Required work
Nothing past the line containing "From S2P Require" belongs in the output. Copy exactly every line of the data below from the first up to and including it.

-=-=-=-=-

(* ===== verification/Json.v ===== *)
(** * JSON documents

    [encoding/json] as the node agent uses it.  A document is a value of [json];
    how its text is read and printed is a parameter, [JSON], whose laws are that
    printing, plain or indented, loses nothing of a document whose strings are valid UTF-8.  How a
    document fills a Go struct is modelled: members in the order of the
    document, names compared without regard to case, a repeated member set
    again, null leaving a value alone.  Not modelled: the few letters outside
    ASCII that fold to an ASCII one. *)

From S2P Require Import Prelude Sha256 Encoding.
From stdpp Require Import countable.

#[local] Open Scope Z_scope.
#[local] Open Scope go_scope.

Inductive json :=
| JNull
| JBool (b : bool)
| JNumber (literal : string)
| JString (s : string)
| JArray (l : list json)
| JObject (members : list (string * json)).

Section Induction.
Context (P : json -> Prop).
Context (HN : P JNull) (HB : forall b, P (JBool b)) (HL : forall s, P (JNumber s)) (HS : forall s, P (JString s)).
Context (HA : forall l, Forall P l -> P (JArray l)) (HO : forall m, Forall (fun kv => P kv.2) m -> P (JObject m)).

Fixpoint json_ind' (j : json) : P j :=
  match j with
  | JNull => HN
  | JBool b => HB b
  | JNumber s => HL s
  | JString s => HS s
  | JArray l => HA l ((fix go l : Forall P l := match l with [] => Forall_nil_2 _ | j :: l => Forall_cons_2 _ _ _ (json_ind' j) (go l) end) l)
  | JObject m => HO m ((fix go m : Forall (fun kv => P kv.2) m :=
      match m with [] => Forall_nil_2 _ | kv :: m => Forall_cons_2 _ _ _ (json_ind' kv.2) (go m) end) m)
  end.

End Induction.

(* ------------------------------------------------------------------ *)
(** ** Documents are countable *)

Fixpoint to_tree (j : json) : gen_tree string :=
  match j with
  | JNull => GenNode 0 []
  | JBool b => GenNode (if b then 1 else 2) []
  | JNumber s => GenNode 3 [GenLeaf s]
  | JString s => GenNode 4 [GenLeaf s]
  | JArray l => GenNode 5 (map to_tree l)
  | JObject m => GenNode 6 (map (fun kv => GenNode 7 [GenLeaf kv.1; to_tree kv.2]) m)
  end.

Fixpoint of_tree (t : gen_tree string) : json :=
  match t with
  | GenNode 1 _ => JBool true
  | GenNode 2 _ => JBool false
  | GenNode 3 [GenLeaf s] => JNumber s
  | GenNode 4 [GenLeaf s] => JString s
  | GenNode 5 l => JArray (map of_tree l)
  | GenNode 6 m => JObject (map (fun t => match t with GenNode _ [GenLeaf k; t] => (k, of_tree t) | _ => ("", JNull) end) m)
  | _ => JNull
  end.

Lemma of_to_tree j : of_tree (to_tree j) = j.
Proof.
  induction j as [|[]| | |l IH|m IH] using json_ind'; try done; cbn [to_tree of_tree]; f_equal; rewrite map_map;
    induction IH as [|x l H _ IHl]; [done| |done|]; cbn [map].
  - by rewrite H, IHl.
  - rewrite H, IHl. by destruct x.
Qed.

#[export] Instance to_tree_inj : Inj (=) (=) to_tree.
Proof. intros x y H. rewrite <- (of_to_tree x), H. apply of_to_tree. Qed.

#[export] Instance json_eq_dec : EqDecision json.
Proof. apply (inj_eq_dec to_tree). Defined.

#[export] Instance json_countable : Countable json.
Proof. apply (inj_countable' to_tree of_tree). apply of_to_tree. Defined.

(* ------------------------------------------------------------------ *)
(** ** Text *)

(** The integers are the only numbers the agent prints. *)
Definition integer_literal (s : string) : bool := match Atoi s with Ok z => bool_decide (show_int z = s) | _ => false end.

Fixpoint json_valid (j : json) : bool :=
  match j with
  | JNull | JBool _ => true
  | JNumber s => integer_literal s
  | JString s => valid_utf8 s
  | JArray l => forallb json_valid l
  | JObject m => forallb (fun kv => valid_utf8 kv.1 && json_valid kv.2) m
  end.

Class JSON := {
  json_parse : string -> res json;
  json_print : json -> string;
  json_indent : json -> string;
  json_round_trip : forall j, json_valid j = true -> json_parse (json_print j) = Ok j;
  json_indent_round_trip : forall j, json_valid j = true -> json_parse (json_indent j +:+ String "010" "") = Ok j
}.

Lemma json_print_inj `{JSON} j k : json_valid j = true -> json_valid k = true -> json_print j = json_print k -> j = k.
Proof. intros Hj Hk E. apply json_round_trip in Hj, Hk. rewrite E in Hj. congruence. Qed.

Lemma integer_literal_show z : int64 z -> integer_literal (show_int z) = true.
Proof. intros Hz. unfold integer_literal. rewrite Atoi_show by done. by apply bool_decide_eq_true_2. Qed.

(* ------------------------------------------------------------------ *)
(** ** Filling Go values *)

Definition UnmarshalTypeError (value : string) : error := errorf "json: cannot unmarshal %s" [value].

Definition kind_of (j : json) : string :=
  match j with
  | JNull => "null" | JBool _ => "bool" | JNumber _ => "number" | JString _ => "string" | JArray _ => "array" | JObject _ => "object"
  end.

Definition mismatch {A} (j : json) : res A := Err (UnmarshalTypeError (kind_of j)).

(** Each decoder is given the value before. *)
Definition d_string (old : string) (j : json) : res string :=
  match j with JString s => Ok s | JNull => Ok old | _ => mismatch j end.

Definition d_bool (old : bool) (j : json) : res bool :=
  match j with JBool b => Ok b | JNull => Ok old | _ => mismatch j end.

Definition d_int (old : Z) (j : json) : res Z :=
  match j with
  | JNumber s => match Atoi s with Ok z => Ok z | _ => mismatch j end
  | JNull => Ok old
  | _ => mismatch j
  end.

Definition d_pointer {A} (dec : A -> json -> res A) (zero : A) (old : option A) (j : json) : res (option A) :=
  match j with JNull => Ok None | _ => rbind (dec (default zero old) j) (fun a => Ok (Some a)) end.

(** Every element, or the first error. *)
Fixpoint each {A B} (f : A -> res B) (l : list A) : res (list B) :=
  match l with
  | [] => Ok []
  | a :: l => rbind (f a) (fun b => rbind (each f l) (fun l => Ok (b :: l)))
  end.

(** An element of a slice is filled from the zero value. *)
Definition d_slice {A} (dec : A -> json -> res A) (zero : A) (old : list A) (j : json) : res (list A) :=
  match j with
  | JArray l => each (dec zero) l
  | JNull => Ok []
  | _ => mismatch j
  end.

(** [map[string]A] *)
Definition d_map {A} (dec : A -> json -> res A) (zero : A) (old : gmap string A) (j : json) : res (gmap string A) :=
  match j with
  | JObject m => rfold (fun acc kv => rbind (dec zero kv.2) (fun a => Ok (<[kv.1 := a]> acc))) old m
  | JNull => Ok ∅
  | _ => mismatch j
  end.

Definition same_key (k name : string) : bool := String.eqb (to_lower k) (to_lower name).

Definition members_of (o : list (string * json)) (name : string) : list json :=
  map snd (List.filter (fun kv => same_key kv.1 name) o).

(** A field of a struct. *)
Definition field {A} (dec : A -> json -> res A) (zero : A) (name : string) (o : list (string * json)) : res A :=
  rfold dec zero (members_of o name).

(** The members a document gives a struct. *)
Definition struct_of (j : json) : res (list (string * json)) :=
  match j with JObject m => Ok m | JNull => Ok [] | _ => mismatch j end.

(** What prints as a map of strings: the members in the order of their keys. *)
Definition e_map {A} (enc : A -> json) (m : gmap string A) : json :=
  JObject (map (fun k => (k, default JNull (enc <$> m !! k))) (sort_strings (map_to_list m).*1)).

(* ------------------------------------------------------------------ *)
(** ** What is printed is read back *)

Lemma each_map {A B} (f : A -> res B) (g : B -> A) l : (forall b, b ∈ l -> f (g b) = Ok b) -> each f (map g l) = Ok l.
Proof.
  induction l as [|b l IH]; intros H; [done|]. cbn [map each]. rewrite H by (by left). cbn [rbind].
  rewrite IH; [done|]. intros b' Hb'. apply H. by right.
Qed.

Lemma each_ok_length {A B} (f : A -> res B) l l' : each f l = Ok l' -> length l' = length l.
Proof.
  revert l'; induction l as [|a l IH]; intros l'; cbn [each]; [by intros [= <-]|].
  rewrite rbind_ok. intros (b & _ & H). rewrite rbind_ok in H. destruct H as (l1 & Hl & [= <-]). simpl. f_equal. by apply IH.
Qed.

Lemma d_int_show old z : int64 z -> d_int old (JNumber (show_int z)) = Ok z.
Proof. intros Hz. unfold d_int. by rewrite Atoi_show. Qed.

Lemma d_strings l : d_slice d_string "" [] (JArray (map JString l)) = Ok l.
Proof. by apply each_map. Qed.

Lemma d_ints l : Forall int64 l -> d_slice d_int 0 [] (JArray (map (fun z => JNumber (show_int z)) l)) = Ok l.
Proof.
  intros Hl. cbn [d_slice]. apply (each_map (d_int 0) (fun z => JNumber (show_int z))). intros z Hz.
  apply d_int_show. apply list_elem_of_In in Hz. by eapply Forall_forall in Hl; [|exact Hz].
Qed.

Lemma rfold_insert {A : Type} (dec : A -> json -> res A) zero (enc : A -> json) (m : gmap string A) (keys : list string) : forall acc : gmap string A,
  (forall k a, m !! k = Some a -> dec zero (enc a) = Ok a) -> (forall k, k ∈ keys -> is_Some (m !! k)) ->
  rfold (fun (acc : gmap string A) kv => rbind (dec zero kv.2) (fun a => Ok (<[kv.1 := a]> acc))) acc
    (map (fun k => (k, default JNull (enc <$> (m !! k : option A)))) keys) =
  Ok (foldl (fun (acc : gmap string A) k => match m !! k with Some a => <[k := a]> acc | None => acc end) acc keys).
Proof.
  induction keys as [|k keys IH]; intros acc Hd Hk; [done|]. cbn [map rfold fst snd].
  destruct (Hk k ltac:(by left)) as [a Ha]. rewrite Ha. change (default JNull (enc <$> Some a)) with (enc a). rewrite (Hd k a Ha). cbn [rbind foldl].
  rewrite Ha. apply IH; [done|]. intros k' Hk'. apply Hk. by right.
Qed.

Lemma foldl_insert_lookup {A : Type} (m : gmap string A) (keys : list string) : forall (acc : gmap string A) k,
  foldl (fun (acc : gmap string A) k => match m !! k with Some a => <[k := a]> acc | None => acc end) acc keys !! k =
  if bool_decide (k ∈ keys) then match m !! k with Some a => Some a | None => acc !! k end else acc !! k.
Proof.
  induction keys as [|x keys IH]; intros acc k; [done|]. cbn [foldl]. rewrite IH.
  destruct (decide (k = x)) as [->|Hne].
  - rewrite (bool_decide_eq_true_2 (x ∈ x :: keys)) by by left. destruct (m !! x) as [a|] eqn:E; case_bool_decide; try rewrite E; try done; by rewrite lookup_insert_eq.
  - rewrite (bool_decide_ext (k ∈ x :: keys) (k ∈ keys)) by (rewrite elem_of_cons; tauto).
    destruct (m !! x); [rewrite lookup_insert_ne by done|]; done.
Qed.

Lemma d_map_e_map {A : Type} (dec : A -> json -> res A) zero (enc : A -> json) (m : gmap string A) :
  (forall k a, m !! k = Some a -> dec zero (enc a) = Ok a) -> d_map dec zero ∅ (e_map enc m) = Ok m.
Proof.
  intros Hd. unfold d_map, e_map. rewrite (rfold_insert dec zero enc m); [|done|].
  - f_equal. apply map_eq. intros k. rewrite foldl_insert_lookup. rewrite lookup_empty. case_bool_decide as Hk; [by destruct (m !! k)|].
    destruct (m !! k) as [a|] eqn:E; [|done]. destruct Hk. unfold sort_strings. rewrite merge_sort_Permutation.
    apply list_elem_of_fmap. exists (k, a). split; [done|]. by apply elem_of_map_to_list.
  - intros k. unfold sort_strings. rewrite merge_sort_Permutation. rewrite list_elem_of_fmap. intros ([k' a] & -> & H).
    apply elem_of_map_to_list in H. by exists a.
Qed.

Lemma e_map_valid {A : Type} (enc : A -> json) (m : gmap string A) :
  (forall k a, m !! k = Some a -> valid_utf8 k = true /\ json_valid (enc a) = true) -> json_valid (e_map enc m) = true.
Proof.
  intros H. unfold e_map. cbn [json_valid]. rewrite forallb_forall. intros kv. rewrite in_map_iff. intros (k & <- & Hk).
  apply list_elem_of_In in Hk. unfold sort_strings in Hk. rewrite merge_sort_Permutation in Hk. apply list_elem_of_fmap in Hk as ([k' a] & -> & Hka).
  apply elem_of_map_to_list in Hka. cbn [fst snd]. rewrite Hka. cbn. rewrite andb_true_iff. by apply (H k' a).
Qed.

Example struct_examples :
  let o := [("Path", JString "a"); ("returncodes", JArray [JNumber "0"; JNumber "3"]); ("path", JString "b"); ("PATH", JNull)] in
  (field d_string "" "path" o, field (d_slice d_int 0) [] "returncodes" o, field (d_pointer d_bool false) None "on_host" o,
   is_err (field d_bool false "path" o)) =
  (Ok "b", Ok [0; 3], Ok None, true).
Proof. vm_compute. reflexivity. Qed.

(** An encoder that satisfies the laws, for the witnesses. *)
Lemma drop_lines_digits p : drop_lines (digits p) = digits p /\ drop_lines (digits p +:+ String "010" "") = digits p.
Proof. induction p as [p [H1 H2]|p [H1 H2]|]; simpl; [by rewrite H1, H2..|done]. Qed.

Program Definition sample_JSON : JSON := {|
  json_parse s := match of_text (drop_lines s) with Some j => Ok j | None => Err (errorf "invalid character" []) end;
  json_print j := to_text j;
  json_indent j := to_text j
|}.
Next Obligation. intros j _. simpl. unfold to_text. rewrite (proj1 (drop_lines_digits _)). fold (to_text j). by rewrite of_to_text. Qed.
Next Obligation. intros j _. simpl. unfold to_text. rewrite (proj2 (drop_lines_digits _)). fold (to_text j). by rewrite of_to_text. Qed.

-=-=-=-=-

Result of this task
(* ===== verification/Json.v ===== *)
(** * JSON documents

    [encoding/json] as the node agent uses it.  A document is a value of [json];
    how its text is read and printed is a parameter, [JSON], whose laws are that
    printing, plain or indented, loses nothing of a document whose strings are valid UTF-8.  How a
    document fills a Go struct is modelled: members in the order of the
    document, names compared without regard to case, a repeated member set
    again, null leaving a value alone.  Not modelled: the few letters outside
    ASCII that fold to an ASCII one. *)

From S2P Require Import Prelude Sha256 Encoding.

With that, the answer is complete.